## [The problem]
Going down the data below, set down exactly the line with "payload fits a frame buffer. *)" and each line after it through the line with "rest); Ok (Ack f)"; no other lines.

## [Records supplied]
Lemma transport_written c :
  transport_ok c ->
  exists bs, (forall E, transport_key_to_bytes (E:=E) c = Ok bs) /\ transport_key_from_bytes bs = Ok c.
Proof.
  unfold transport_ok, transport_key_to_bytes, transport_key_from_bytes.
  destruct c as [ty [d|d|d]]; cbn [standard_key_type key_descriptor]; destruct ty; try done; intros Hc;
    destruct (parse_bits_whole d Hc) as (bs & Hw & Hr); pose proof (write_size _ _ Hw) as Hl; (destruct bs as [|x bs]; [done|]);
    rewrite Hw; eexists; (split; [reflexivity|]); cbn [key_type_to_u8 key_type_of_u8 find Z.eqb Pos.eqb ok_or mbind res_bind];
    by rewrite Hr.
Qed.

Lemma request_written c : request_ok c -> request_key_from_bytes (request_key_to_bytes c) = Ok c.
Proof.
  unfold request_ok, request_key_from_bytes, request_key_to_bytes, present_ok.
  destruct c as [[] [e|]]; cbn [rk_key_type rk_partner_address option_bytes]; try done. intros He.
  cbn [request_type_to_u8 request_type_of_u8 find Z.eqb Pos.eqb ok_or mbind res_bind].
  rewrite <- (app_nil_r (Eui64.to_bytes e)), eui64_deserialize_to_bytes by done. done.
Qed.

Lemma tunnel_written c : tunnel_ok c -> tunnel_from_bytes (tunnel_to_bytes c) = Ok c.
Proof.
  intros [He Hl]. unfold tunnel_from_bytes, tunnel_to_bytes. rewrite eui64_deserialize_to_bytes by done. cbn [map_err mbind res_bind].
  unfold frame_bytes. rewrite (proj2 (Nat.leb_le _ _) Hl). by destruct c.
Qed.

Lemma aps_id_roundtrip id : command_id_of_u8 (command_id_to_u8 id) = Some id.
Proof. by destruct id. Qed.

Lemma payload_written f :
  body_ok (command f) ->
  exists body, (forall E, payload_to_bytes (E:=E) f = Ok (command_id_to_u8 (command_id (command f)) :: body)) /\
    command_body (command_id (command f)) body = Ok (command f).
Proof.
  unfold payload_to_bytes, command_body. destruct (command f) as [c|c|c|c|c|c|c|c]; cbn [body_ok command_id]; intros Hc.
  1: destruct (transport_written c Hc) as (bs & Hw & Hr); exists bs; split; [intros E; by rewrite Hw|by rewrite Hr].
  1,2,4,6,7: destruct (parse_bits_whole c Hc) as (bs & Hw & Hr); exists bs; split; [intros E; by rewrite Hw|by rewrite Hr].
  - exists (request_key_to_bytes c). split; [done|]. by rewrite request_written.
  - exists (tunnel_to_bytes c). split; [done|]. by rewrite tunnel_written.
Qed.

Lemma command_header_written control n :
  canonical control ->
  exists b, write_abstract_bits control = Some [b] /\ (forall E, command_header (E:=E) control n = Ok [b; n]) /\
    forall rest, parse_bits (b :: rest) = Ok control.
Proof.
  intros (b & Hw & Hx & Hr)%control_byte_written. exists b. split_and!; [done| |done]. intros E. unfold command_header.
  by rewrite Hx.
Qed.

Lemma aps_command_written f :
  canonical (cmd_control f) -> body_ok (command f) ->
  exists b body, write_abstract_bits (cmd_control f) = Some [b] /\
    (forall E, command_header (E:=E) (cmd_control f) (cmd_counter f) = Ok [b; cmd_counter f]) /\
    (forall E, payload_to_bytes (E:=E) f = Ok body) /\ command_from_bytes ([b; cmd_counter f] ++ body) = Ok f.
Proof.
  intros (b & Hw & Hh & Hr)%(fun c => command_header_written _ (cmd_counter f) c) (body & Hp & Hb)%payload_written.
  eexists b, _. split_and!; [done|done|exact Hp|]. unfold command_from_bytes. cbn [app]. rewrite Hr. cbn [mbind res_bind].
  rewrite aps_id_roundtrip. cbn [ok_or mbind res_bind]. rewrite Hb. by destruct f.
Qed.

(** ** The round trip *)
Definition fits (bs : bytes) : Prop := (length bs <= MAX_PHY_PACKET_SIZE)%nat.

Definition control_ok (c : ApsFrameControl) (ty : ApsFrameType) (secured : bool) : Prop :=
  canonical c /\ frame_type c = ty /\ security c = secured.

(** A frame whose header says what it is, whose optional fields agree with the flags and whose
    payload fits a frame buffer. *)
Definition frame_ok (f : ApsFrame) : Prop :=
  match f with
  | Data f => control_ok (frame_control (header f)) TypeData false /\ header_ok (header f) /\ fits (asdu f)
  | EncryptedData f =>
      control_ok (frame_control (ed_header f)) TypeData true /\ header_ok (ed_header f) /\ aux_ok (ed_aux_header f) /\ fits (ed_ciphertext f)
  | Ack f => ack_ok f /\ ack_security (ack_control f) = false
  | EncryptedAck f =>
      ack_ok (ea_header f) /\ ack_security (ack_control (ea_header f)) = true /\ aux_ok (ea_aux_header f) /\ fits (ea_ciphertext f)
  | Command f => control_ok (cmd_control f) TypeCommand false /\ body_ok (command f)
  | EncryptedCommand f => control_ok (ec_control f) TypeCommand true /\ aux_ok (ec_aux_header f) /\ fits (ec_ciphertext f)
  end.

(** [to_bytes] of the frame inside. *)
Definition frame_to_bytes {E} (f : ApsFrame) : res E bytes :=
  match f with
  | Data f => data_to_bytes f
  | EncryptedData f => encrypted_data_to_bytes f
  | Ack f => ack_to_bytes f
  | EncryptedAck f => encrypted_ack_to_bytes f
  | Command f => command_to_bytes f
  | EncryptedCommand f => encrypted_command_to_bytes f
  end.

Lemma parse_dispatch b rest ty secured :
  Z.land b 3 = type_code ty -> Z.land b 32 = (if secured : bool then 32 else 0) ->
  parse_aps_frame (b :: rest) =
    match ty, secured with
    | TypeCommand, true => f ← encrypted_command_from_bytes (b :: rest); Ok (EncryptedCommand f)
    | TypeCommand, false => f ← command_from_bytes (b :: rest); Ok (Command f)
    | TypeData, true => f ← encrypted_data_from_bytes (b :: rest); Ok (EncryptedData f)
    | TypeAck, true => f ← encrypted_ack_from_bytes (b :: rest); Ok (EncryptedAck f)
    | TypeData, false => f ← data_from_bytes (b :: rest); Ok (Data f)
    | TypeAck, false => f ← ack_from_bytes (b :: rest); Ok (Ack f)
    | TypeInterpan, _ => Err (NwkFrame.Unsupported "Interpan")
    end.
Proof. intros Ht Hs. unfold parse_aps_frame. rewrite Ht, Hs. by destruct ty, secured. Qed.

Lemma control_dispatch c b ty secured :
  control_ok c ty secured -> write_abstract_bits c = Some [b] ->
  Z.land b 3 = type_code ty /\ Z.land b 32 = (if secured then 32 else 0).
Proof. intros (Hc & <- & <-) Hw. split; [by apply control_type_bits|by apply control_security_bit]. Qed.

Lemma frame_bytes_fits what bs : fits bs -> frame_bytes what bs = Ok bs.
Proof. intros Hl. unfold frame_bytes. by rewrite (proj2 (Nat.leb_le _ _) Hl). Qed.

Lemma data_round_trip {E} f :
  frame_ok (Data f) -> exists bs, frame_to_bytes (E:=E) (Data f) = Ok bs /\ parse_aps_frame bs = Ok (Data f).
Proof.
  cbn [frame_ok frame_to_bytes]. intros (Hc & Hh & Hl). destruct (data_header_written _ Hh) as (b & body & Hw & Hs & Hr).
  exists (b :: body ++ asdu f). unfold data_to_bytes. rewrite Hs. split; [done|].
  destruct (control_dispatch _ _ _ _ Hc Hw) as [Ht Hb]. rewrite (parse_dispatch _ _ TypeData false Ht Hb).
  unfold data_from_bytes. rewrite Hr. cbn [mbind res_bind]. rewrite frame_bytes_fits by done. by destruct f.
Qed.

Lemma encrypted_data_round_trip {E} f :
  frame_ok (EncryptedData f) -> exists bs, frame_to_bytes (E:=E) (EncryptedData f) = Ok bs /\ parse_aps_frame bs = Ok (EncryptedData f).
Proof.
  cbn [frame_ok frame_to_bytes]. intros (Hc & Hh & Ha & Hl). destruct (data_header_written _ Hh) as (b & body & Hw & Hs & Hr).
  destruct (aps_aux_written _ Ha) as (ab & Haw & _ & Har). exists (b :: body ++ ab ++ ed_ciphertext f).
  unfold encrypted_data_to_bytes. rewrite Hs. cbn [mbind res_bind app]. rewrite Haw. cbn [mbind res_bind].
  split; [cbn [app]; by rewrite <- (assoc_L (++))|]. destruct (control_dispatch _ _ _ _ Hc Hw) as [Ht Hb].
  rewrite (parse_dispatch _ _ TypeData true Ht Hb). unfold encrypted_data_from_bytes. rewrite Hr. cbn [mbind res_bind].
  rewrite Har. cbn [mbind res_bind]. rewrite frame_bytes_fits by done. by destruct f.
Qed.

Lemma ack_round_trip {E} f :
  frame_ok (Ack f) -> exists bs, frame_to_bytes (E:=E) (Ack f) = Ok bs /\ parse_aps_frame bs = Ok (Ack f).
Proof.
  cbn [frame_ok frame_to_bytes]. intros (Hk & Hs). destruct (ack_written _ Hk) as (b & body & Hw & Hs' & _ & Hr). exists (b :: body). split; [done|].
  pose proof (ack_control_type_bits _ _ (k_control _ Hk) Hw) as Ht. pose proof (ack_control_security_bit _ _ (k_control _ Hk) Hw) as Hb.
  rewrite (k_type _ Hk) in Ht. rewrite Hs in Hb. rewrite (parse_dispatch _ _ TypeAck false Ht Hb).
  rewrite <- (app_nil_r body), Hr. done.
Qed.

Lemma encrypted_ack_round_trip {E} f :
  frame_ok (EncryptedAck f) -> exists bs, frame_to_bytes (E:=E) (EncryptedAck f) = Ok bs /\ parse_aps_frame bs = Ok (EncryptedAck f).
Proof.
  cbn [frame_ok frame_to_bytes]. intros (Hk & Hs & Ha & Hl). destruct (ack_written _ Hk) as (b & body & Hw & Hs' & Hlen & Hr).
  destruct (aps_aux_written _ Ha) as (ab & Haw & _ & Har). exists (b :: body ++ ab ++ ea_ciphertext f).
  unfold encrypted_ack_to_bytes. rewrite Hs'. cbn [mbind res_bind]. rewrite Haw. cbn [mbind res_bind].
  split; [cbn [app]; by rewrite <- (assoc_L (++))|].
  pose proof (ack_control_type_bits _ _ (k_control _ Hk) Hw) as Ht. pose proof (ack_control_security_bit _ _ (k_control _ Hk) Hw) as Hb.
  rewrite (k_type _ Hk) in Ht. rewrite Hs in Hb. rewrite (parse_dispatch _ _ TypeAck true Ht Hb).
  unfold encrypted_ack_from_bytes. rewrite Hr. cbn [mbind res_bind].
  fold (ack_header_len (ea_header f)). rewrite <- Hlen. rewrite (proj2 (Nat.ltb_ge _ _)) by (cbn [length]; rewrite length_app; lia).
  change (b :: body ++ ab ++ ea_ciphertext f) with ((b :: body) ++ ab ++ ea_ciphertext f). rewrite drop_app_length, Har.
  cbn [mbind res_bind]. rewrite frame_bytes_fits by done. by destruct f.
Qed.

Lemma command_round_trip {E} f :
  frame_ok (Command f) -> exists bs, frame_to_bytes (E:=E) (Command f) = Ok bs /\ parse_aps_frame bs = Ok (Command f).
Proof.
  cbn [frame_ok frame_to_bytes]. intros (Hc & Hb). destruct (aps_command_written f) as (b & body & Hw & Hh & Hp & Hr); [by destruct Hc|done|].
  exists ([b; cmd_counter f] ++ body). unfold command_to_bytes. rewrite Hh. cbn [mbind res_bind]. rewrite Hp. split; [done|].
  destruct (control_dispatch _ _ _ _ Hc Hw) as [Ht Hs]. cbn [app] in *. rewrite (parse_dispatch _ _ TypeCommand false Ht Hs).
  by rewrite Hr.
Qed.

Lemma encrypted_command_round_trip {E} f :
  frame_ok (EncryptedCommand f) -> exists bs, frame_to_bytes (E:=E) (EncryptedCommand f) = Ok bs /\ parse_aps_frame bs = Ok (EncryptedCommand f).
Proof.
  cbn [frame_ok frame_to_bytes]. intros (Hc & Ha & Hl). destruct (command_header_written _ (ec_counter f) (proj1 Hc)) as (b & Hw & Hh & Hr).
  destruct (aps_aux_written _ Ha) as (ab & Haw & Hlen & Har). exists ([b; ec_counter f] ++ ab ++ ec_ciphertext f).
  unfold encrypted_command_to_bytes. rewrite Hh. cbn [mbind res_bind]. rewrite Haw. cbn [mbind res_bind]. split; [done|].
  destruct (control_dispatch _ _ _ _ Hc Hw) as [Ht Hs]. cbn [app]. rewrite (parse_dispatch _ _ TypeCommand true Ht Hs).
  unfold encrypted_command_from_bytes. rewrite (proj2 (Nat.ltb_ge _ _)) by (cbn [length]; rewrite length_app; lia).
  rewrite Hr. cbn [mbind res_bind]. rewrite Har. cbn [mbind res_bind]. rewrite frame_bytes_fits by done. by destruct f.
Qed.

## [Reply]
    payload fits a frame buffer. *)
Definition frame_ok (f : ApsFrame) : Prop :=
  match f with
  | Data f => control_ok (frame_control (header f)) TypeData false /\ header_ok (header f) /\ fits (asdu f)
  | EncryptedData f =>
      control_ok (frame_control (ed_header f)) TypeData true /\ header_ok (ed_header f) /\ aux_ok (ed_aux_header f) /\ fits (ed_ciphertext f)
  | Ack f => ack_ok f /\ ack_security (ack_control f) = false
  | EncryptedAck f =>
      ack_ok (ea_header f) /\ ack_security (ack_control (ea_header f)) = true /\ aux_ok (ea_aux_header f) /\ fits (ea_ciphertext f)
  | Command f => control_ok (cmd_control f) TypeCommand false /\ body_ok (command f)
  | EncryptedCommand f => control_ok (ec_control f) TypeCommand true /\ aux_ok (ec_aux_header f) /\ fits (ec_ciphertext f)
  end.

(** [to_bytes] of the frame inside. *)
Definition frame_to_bytes {E} (f : ApsFrame) : res E bytes :=
  match f with
  | Data f => data_to_bytes f
  | EncryptedData f => encrypted_data_to_bytes f
  | Ack f => ack_to_bytes f
  | EncryptedAck f => encrypted_ack_to_bytes f
  | Command f => command_to_bytes f
  | EncryptedCommand f => encrypted_command_to_bytes f
  end.

Lemma parse_dispatch b rest ty secured :
  Z.land b 3 = type_code ty -> Z.land b 32 = (if secured : bool then 32 else 0) ->
  parse_aps_frame (b :: rest) =
    match ty, secured with
    | TypeCommand, true => f ← encrypted_command_from_bytes (b :: rest); Ok (EncryptedCommand f)
    | TypeCommand, false => f ← command_from_bytes (b :: rest); Ok (Command f)
    | TypeData, true => f ← encrypted_data_from_bytes (b :: rest); Ok (EncryptedData f)
    | TypeAck, true => f ← encrypted_ack_from_bytes (b :: rest); Ok (EncryptedAck f)
    | TypeData, false => f ← data_from_bytes (b :: rest); Ok (Data f)
    | TypeAck, false => f ← ack_from_bytes (b :: rest); Ok (Ack f)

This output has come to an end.